◆ **TASK DETAILS**:
Only one stretch of the data below is needed. Output the lines from the one with "Hvm & Hdue & <-)." up to and including the one with "exists reaped. eexists.", exactly as they stand.

◆ **AVAILABLE RECORDS**:
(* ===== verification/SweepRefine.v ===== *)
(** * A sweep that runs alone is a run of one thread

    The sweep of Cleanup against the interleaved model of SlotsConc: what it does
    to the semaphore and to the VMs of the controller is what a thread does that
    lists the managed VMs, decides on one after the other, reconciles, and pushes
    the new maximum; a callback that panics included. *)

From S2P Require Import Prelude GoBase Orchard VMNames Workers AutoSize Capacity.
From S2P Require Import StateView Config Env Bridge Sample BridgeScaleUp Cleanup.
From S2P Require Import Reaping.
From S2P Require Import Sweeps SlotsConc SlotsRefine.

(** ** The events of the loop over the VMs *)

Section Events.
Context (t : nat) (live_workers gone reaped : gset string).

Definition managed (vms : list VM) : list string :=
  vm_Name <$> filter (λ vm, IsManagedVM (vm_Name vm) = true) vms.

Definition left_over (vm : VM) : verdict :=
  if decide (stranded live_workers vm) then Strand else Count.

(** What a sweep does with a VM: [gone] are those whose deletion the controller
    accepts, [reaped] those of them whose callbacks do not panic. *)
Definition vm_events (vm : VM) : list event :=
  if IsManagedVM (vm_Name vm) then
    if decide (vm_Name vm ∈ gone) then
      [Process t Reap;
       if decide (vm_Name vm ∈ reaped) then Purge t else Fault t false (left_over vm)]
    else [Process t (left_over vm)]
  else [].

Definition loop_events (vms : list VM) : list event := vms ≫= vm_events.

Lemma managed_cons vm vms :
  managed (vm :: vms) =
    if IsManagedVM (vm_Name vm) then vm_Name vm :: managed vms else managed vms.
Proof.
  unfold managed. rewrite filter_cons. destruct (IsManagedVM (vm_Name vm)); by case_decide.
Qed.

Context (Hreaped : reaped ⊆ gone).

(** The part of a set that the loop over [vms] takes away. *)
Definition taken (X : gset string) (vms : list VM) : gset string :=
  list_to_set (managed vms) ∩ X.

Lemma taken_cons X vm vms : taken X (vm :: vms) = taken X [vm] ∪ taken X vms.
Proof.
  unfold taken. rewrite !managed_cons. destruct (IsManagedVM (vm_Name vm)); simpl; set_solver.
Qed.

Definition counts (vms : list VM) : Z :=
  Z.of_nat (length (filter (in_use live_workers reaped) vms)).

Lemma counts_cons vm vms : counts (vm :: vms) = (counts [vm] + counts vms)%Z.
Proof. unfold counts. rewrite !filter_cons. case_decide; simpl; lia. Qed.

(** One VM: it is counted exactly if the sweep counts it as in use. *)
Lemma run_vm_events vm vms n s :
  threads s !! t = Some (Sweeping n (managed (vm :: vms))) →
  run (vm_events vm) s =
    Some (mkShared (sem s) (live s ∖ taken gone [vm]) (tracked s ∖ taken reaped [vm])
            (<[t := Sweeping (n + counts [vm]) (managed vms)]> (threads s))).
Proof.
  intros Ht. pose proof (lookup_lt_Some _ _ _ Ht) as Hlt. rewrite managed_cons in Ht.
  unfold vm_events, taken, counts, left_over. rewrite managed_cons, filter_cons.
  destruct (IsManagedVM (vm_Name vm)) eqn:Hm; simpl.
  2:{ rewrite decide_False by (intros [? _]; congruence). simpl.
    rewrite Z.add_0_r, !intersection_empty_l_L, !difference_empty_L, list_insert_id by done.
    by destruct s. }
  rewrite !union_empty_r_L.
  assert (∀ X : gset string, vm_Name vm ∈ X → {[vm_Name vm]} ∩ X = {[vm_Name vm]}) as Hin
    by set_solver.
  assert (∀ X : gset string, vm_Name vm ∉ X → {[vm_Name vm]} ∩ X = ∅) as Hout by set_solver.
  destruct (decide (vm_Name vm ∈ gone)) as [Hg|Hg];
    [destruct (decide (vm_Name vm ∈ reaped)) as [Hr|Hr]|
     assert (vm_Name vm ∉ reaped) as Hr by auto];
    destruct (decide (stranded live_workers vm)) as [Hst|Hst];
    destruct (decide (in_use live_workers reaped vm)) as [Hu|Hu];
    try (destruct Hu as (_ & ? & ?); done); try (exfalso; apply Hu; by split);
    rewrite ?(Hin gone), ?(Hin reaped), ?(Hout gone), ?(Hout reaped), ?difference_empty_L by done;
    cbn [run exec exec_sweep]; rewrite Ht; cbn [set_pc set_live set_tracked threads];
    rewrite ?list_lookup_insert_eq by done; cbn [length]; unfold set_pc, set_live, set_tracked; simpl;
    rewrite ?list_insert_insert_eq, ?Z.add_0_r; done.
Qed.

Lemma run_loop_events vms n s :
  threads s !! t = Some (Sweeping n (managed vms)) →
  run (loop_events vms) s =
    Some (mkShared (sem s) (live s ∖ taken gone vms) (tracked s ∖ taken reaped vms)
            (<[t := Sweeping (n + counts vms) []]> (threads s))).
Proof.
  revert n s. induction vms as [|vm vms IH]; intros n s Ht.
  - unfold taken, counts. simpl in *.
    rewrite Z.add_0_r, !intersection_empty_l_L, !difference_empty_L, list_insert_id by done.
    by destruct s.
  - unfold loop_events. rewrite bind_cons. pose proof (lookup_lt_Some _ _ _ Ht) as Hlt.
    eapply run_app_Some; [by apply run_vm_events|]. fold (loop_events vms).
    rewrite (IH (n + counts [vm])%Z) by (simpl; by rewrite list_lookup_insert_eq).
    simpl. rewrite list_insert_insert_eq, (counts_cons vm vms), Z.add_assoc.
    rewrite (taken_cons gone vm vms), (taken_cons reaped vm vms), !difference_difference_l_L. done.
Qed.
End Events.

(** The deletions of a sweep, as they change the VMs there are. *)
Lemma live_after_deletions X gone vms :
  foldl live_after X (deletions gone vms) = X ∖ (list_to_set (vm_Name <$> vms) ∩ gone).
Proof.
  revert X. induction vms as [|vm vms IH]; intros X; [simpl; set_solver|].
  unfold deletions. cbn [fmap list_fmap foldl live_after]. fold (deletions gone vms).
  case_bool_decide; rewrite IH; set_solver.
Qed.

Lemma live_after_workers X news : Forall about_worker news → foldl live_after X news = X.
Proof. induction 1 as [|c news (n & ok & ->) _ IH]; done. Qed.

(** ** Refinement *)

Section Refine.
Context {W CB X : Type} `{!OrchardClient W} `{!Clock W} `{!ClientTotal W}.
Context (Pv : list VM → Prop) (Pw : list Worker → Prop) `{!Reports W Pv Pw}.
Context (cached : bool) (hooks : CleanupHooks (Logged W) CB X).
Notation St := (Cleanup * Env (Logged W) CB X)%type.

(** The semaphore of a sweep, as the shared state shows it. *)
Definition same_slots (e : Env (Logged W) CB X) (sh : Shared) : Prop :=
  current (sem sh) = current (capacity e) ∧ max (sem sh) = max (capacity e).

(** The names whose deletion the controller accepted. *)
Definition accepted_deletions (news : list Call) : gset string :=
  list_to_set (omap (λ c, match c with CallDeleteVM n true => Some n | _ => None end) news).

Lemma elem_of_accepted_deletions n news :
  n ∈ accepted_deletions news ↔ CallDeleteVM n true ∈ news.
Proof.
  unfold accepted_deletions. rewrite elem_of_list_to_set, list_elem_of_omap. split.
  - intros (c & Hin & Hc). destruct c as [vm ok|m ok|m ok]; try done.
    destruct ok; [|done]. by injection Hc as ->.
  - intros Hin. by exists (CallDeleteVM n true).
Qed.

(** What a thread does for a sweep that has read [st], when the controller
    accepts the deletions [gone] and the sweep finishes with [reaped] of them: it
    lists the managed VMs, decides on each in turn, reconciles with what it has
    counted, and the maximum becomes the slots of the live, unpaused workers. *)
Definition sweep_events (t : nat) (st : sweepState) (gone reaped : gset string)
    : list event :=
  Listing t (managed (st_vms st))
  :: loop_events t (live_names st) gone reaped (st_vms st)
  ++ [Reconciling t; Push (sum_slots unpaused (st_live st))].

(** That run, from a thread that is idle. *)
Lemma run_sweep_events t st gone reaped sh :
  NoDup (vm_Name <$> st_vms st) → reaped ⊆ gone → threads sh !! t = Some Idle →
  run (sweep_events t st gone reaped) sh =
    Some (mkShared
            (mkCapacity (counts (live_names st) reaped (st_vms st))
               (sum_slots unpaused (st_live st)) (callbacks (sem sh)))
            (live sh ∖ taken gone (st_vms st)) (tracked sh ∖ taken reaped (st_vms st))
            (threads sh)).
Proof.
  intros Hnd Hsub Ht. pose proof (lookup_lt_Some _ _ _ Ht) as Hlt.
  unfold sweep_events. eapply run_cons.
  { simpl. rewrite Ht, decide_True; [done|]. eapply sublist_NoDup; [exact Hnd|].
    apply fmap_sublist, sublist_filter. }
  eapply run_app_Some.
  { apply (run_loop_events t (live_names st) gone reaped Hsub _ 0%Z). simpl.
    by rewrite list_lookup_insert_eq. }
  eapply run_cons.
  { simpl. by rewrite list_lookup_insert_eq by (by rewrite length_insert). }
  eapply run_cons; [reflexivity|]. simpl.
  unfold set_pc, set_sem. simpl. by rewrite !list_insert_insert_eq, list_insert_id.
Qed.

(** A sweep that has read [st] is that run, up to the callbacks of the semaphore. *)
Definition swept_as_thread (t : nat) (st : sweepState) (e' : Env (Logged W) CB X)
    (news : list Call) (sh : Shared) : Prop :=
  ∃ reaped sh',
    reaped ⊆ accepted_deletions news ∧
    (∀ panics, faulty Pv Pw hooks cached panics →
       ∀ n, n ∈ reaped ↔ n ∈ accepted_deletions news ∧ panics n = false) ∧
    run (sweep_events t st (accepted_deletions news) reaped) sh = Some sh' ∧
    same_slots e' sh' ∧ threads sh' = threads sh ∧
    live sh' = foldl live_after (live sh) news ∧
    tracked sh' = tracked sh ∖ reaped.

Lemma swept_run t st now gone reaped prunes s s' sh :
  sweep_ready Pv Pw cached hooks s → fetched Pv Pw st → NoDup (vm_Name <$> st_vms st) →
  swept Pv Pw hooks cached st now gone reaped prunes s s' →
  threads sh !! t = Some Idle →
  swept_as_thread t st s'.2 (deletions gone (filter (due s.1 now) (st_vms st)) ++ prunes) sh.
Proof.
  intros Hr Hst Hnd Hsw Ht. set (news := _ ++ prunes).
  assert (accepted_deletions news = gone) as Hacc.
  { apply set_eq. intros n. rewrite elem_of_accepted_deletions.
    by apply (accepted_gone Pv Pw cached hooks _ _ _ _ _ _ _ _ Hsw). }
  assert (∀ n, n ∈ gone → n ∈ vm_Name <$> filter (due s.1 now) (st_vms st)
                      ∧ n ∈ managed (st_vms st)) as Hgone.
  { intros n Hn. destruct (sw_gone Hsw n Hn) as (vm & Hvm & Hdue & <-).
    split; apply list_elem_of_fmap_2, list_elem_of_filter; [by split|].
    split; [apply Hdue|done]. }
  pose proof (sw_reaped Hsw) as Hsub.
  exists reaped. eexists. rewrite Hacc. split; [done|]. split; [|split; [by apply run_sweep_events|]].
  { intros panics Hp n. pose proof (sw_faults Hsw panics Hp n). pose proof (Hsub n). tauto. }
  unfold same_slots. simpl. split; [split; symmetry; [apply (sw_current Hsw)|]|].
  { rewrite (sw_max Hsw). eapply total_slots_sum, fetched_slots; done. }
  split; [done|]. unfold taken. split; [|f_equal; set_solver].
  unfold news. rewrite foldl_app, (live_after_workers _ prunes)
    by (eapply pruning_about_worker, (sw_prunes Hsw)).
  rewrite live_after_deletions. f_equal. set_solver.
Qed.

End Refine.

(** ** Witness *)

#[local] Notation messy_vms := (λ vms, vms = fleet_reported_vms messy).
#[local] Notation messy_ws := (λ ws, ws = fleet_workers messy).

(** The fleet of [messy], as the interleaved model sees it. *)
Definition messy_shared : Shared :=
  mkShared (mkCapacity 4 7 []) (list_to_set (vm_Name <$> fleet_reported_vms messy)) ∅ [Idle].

◆ **TASK RESULT**:
  { intros n Hn. destruct (sw_gone Hsw n Hn) as (vm & Hvm & Hdue & <-).
    split; apply list_elem_of_fmap_2, list_elem_of_filter; [by split|].
    split; [apply Hdue|done]. }
  pose proof (sw_reaped Hsw) as Hsub.
  exists reaped. eexists. rewrite Hacc. split; [done|]. split; [|split; [by apply run_sweep_events|]].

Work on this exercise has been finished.